In that case, Dr Donnelly did not become aware that the woman had undergone genital mutilation until she was already in labour. She says health professionals in Ireland need to start educating themselves about the issue, and inquiring about women's status as early as possible in their pregnancies.
This would allow midwives to explain to the women what to expect during labour; inform them that Irish doctors will not stitch them to return them to their pre-delivery condition because professional guidelines preclude it; and discuss with the women and their partners the reasons why they should not have the FGM procedure carried out on their Irish-born children.
Dr Donnelly is involved in a European Commission committee which is considering putting a proposal to the European Parliament for an EU-wide ban on FGM. She says criminalisation of the practice is more problematic. It could lead to the complete breakdown of families if children were to start suing their parents for civil compensation following criminal prosecutions.
"We from the West think this is absolutely awful social control of women and gender-based violation. But there is no intention to harm on the part of the people who carry it out. It is a tradition, and we must, as Westerners, try to understand rather than condemn it," she adds.
Comhlamh, a voluntary organisation of returned development workers, which held three public meetings on the issue last week, wants FGM specifically outlawed in the Republic. Currently, it is thought likely it would be illegal under general provisions of the criminal code, although there is no case law to support this.
Comhlamh's co-ordinator, Colm O Cuanachain, says cultural sensitivities cannot obscure the fact that FGM is gender-based torture.
"This is not to say we should steamroll cultural sensitivities," he says. "Education and awareness-raising is a primary tool before we start talking about punitive sanctions, and the Government should be aware of the need to invest in programmes both in Ireland and abroad."
In countries where FGM has been criminalised, it has been driven underground, with a consequent increase in the risk of infection, trauma and death. However, advocates of its criminalisation counter that it is already underground and that publicising its illegality could help to eradicate it.
Anne Marlborough, a law lecturer at University of Limerick, who chaired one of last week's public meetings, says a specific law "would be a symbolic piece of legislation establishing what the standards are here". Marlborough says she was told by a Nigerian woman at a meeting in Ennis recently that FGM was being practised in Co Clare.

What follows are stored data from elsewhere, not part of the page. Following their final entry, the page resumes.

(* ===== verification/Lineage.v ===== *)
(** * Chunk lineage

    [dl_chunk_store/src/lineage.rs], and from [writes.rs] the reference-counted bookkeeping
    that forgets the lineage of chunks nothing refers to any more:
    [insert_lineage_if_missing] and [drop_lineage_reference].

    Lineage relates ids only.  The reports that events carry hold the chunks themselves; they
    are in [StoreWrites]. *)

From S2P Require Import Prelude Ints Tuid Arrow.

(** [ChunkDirectLineage]. *)
Inductive ChunkDirectLineage :=
| SplitFrom (parent : ChunkId.t) (siblings : list ChunkId.t)
| CompactedFrom (parents : list ChunkId.t)
| RootFromManifest (is_static : bool)
| Volatile.

#[export] Instance lineage_eq_dec : EqDecision ChunkDirectLineage.
Proof. solve_decision. Defined.

(** [TrackedDirectChunkLineage]; the reference count is a [u32]. *)
Record TrackedDirectChunkLineage := Tracked {
  lineage : ChunkDirectLineage;
  ref_count : Z;
  descends_from_manifest : bool;
}.

(** [LineageDroppingCtx]: the parts of the store that lineage is recorded in. *)
Record LineageDroppingCtx := Ctx {
  chunks_lineage : gmap ChunkId.t TrackedDirectChunkLineage;
  leaky_compactions : gmap ChunkId.t ChunkId.t;
  split_on_ingest : gset ChunkId.t;
  dangling_splits : gmap ChunkId.t (list ChunkId.t);
}.

Module Lineage.

Definition iter_referenced_chunks (self : ChunkDirectLineage) : list ChunkId.t :=
  match self with
  | SplitFrom chunk_id _ => [chunk_id]
  | CompactedFrom chunks => chunks
  | RootFromManifest _ | Volatile => []
  end.

(** ** Queries on the lineage of a store *)

Section Queries.

Context `{Build}.
Implicit Types store : gmap ChunkId.t TrackedDirectChunkLineage.

Definition direct_lineage store (chunk_id : ChunkId.t) : option ChunkDirectLineage :=
  lineage <$> store !! chunk_id.

Definition is_root_chunk store (chunk_id : ChunkId.t) : bool :=
  match direct_lineage store chunk_id with
  | None | Some (RootFromManifest _) | Some Volatile => true
  | _ => false
  end.

Definition store_descends_from_manifest store (chunk_id : ChunkId.t) : bool :=
  from_option descends_from_manifest false (store !! chunk_id).

(** The recursions follow parents, who come before their children: the number of entries is
    fuel enough, and running out stands for not terminating. *)
Fixpoint collect_root_ids (fuel : nat) store (chunk_id : ChunkId.t) (roots : list ChunkId.t)
    : option (list ChunkId.t) :=
  match fuel with
  | O => None
  | S fuel =>
      match direct_lineage store chunk_id with
      | Some (SplitFrom chunk_id _) => collect_root_ids fuel store chunk_id roots
      | Some (CompactedFrom chunk_ids) =>
          foldl (fun roots chunk_id => roots ← roots; collect_root_ids fuel store chunk_id roots)
            (Some roots) chunk_ids
      | Some (RootFromManifest _) | Some Volatile => Some (roots ++ [chunk_id])
      | None => Some roots
      end
  end.

Definition find_root_chunks store (chunk_id : ChunkId.t) : option (list ChunkId.t) :=
  collect_root_ids (S (size store)) store chunk_id [].

Fixpoint collect_root_manifest_chunks (fuel : nat) store (chunk_id : ChunkId.t) (roots : list ChunkId.t)
    : option (list ChunkId.t) :=
  match fuel with
  | O => None
  | S fuel =>
      match direct_lineage store chunk_id with
      | Some (SplitFrom chunk_id _) => collect_root_manifest_chunks fuel store chunk_id roots
      | Some (CompactedFrom chunk_ids) =>
          foldl (fun roots chunk_id => roots ← roots; collect_root_manifest_chunks fuel store chunk_id roots)
            (Some roots) chunk_ids
      | Some (RootFromManifest _) => Some (roots ++ [chunk_id])
      | _ => Some roots
      end
  end.

Definition find_root_manifest_chunks store (chunk_id : ChunkId.t) : option (list ChunkId.t) :=
  collect_root_manifest_chunks (S (size store)) store chunk_id [].

(** The recursion of a debug build.  The assertion panics on a split below a compaction. *)
Fixpoint descends_from_a_split_rec (fuel : nat) store (chunk_id : ChunkId.t) (compaction_found : bool)
    : option (outcome bool) :=
  match fuel with
  | O => None
  | S fuel =>
      match direct_lineage store chunk_id with
      | Some (SplitFrom _ _) =>
          Some (_ ← debug_assert (negb compaction_found); Done true)
      | Some (CompactedFrom chunk_ids) =>
          (fix any chunk_ids :=
             match chunk_ids with
             | [] => Some (Done false)
             | chunk_id :: chunk_ids =>
                 match descends_from_a_split_rec fuel store chunk_id true with
                 | Some (Done false) => any chunk_ids
                 | r => r
                 end
             end) chunk_ids
      | _ => Some (Done false)
      end
  end.

Definition descends_from_a_split store (chunk_id : ChunkId.t) : option (outcome bool) :=
  if debug_assertions then descends_from_a_split_rec (S (size store)) store chunk_id false
  else Some (Done match direct_lineage store chunk_id with Some (SplitFrom _ _) => true | _ => false end).

Fixpoint descends_from_a_compaction_rec (fuel : nat) store (chunk_id : ChunkId.t) (split_found : bool)
    : option (outcome bool) :=
  match fuel with
  | O => None
  | S fuel =>
      match direct_lineage store chunk_id with
      | Some (SplitFrom chunk_id _) => descends_from_a_compaction_rec fuel store chunk_id true
      | Some (CompactedFrom _) => Some (_ ← debug_assert (negb split_found); Done true)
      | _ => Some (Done false)
      end
  end.

Definition descends_from_a_compaction store (chunk_id : ChunkId.t) : option (outcome bool) :=
  descends_from_a_compaction_rec (S (size store)) store chunk_id false.

End Queries.

(** The loop of [collect_physical_descendents_of]: follows compactions until a chunk that is
    in memory.  Compactions lead to newer chunks: the number of entries is fuel enough. *)
Fixpoint follow_compactions (fuel : nat) (physical : gset ChunkId.t)
    (leaky_compactions : gmap ChunkId.t ChunkId.t) (source_id : ChunkId.t) : option (option ChunkId.t) :=
  match fuel with
  | O => None
  | S fuel =>
      match leaky_compactions !! source_id with
      | None => Some None
      | Some chunk_id =>
          if bool_decide (chunk_id ∈ physical) then Some (Some chunk_id)
          else follow_compactions fuel physical leaky_compactions chunk_id
      end
  end.

Definition collect_physical_descendents_of (physical : gset ChunkId.t) (self : LineageDroppingCtx)
    (chunk_id : ChunkId.t) (descendents : list ChunkId.t) : option (list ChunkId.t) :=
  if bool_decide (chunk_id ∈ physical) then Some (descendents ++ [chunk_id])
  else
    match dangling_splits self !! chunk_id with
    | Some split_chunks => Some (descendents ++ filter (fun c => c ∈ physical) split_chunks)
    | None =>
        compacted ← follow_compactions (S (size (leaky_compactions self))) physical
                      (leaky_compactions self) chunk_id;
        Some (descendents ++ option_list compacted)
    end.

(** ** Recording lineage *)

Section Recording.

Context `{Build}.

(** [l.ref_count += 1], on a [u32]. *)
Definition add_reference (ref_count : Z) : outcome Z :=
  let z := ref_count + 1 in
  if bool_decide (z < 2 ^ 32) then Done z
  else if debug_assertions then Panic else Done (z mod 2 ^ 32).

Definition bump_reference (store : gmap ChunkId.t TrackedDirectChunkLineage) (chunk_id : ChunkId.t)
    : outcome (gmap ChunkId.t TrackedDirectChunkLineage) :=
  match store !! chunk_id with
  | None => Done store
  | Some l =>
      n ← add_reference (ref_count l);
      Done (<[chunk_id := Tracked (lineage l) n (descends_from_manifest l)]> store)
  end.

Fixpoint bump_references (store : gmap ChunkId.t TrackedDirectChunkLineage) (chunk_ids : list ChunkId.t)
    : outcome (gmap ChunkId.t TrackedDirectChunkLineage) :=
  match chunk_ids with
  | [] => Done store
  | chunk_id :: chunk_ids => store ← bump_reference store chunk_id; bump_references store chunk_ids
  end.

(** What the flag of a new entry is computed from. *)
Definition inherits_manifest (store : gmap ChunkId.t TrackedDirectChunkLineage) (new : ChunkDirectLineage) : bool :=
  match new with
  | SplitFrom chunk_id _ => store_descends_from_manifest store chunk_id
  | CompactedFrom chunks => existsb (store_descends_from_manifest store) chunks
  | RootFromManifest _ => true
  | Volatile => false
  end.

Remi Bisuga, a Nigerian refugee, fled to Ennis after her first daughter died from an infection and extensive blood loss following a "circumcision" in 1991. She and her husband, Muyiwa, feared that their second daughter, Wunmi (9), would also fall victim to the practice. Muyiwa's father belonged to a secret religious society which upheld the tradition of FGM.
Bisuga, who underwent FGM herself shortly after she was born, says the practice is barbaric. "It's very cruel and it has been difficult for me to have babies because of problems in childbirth," she says. "Initially I wasn't in favour of the culture, but I had no choice. When I lost my daughter, it really hit me."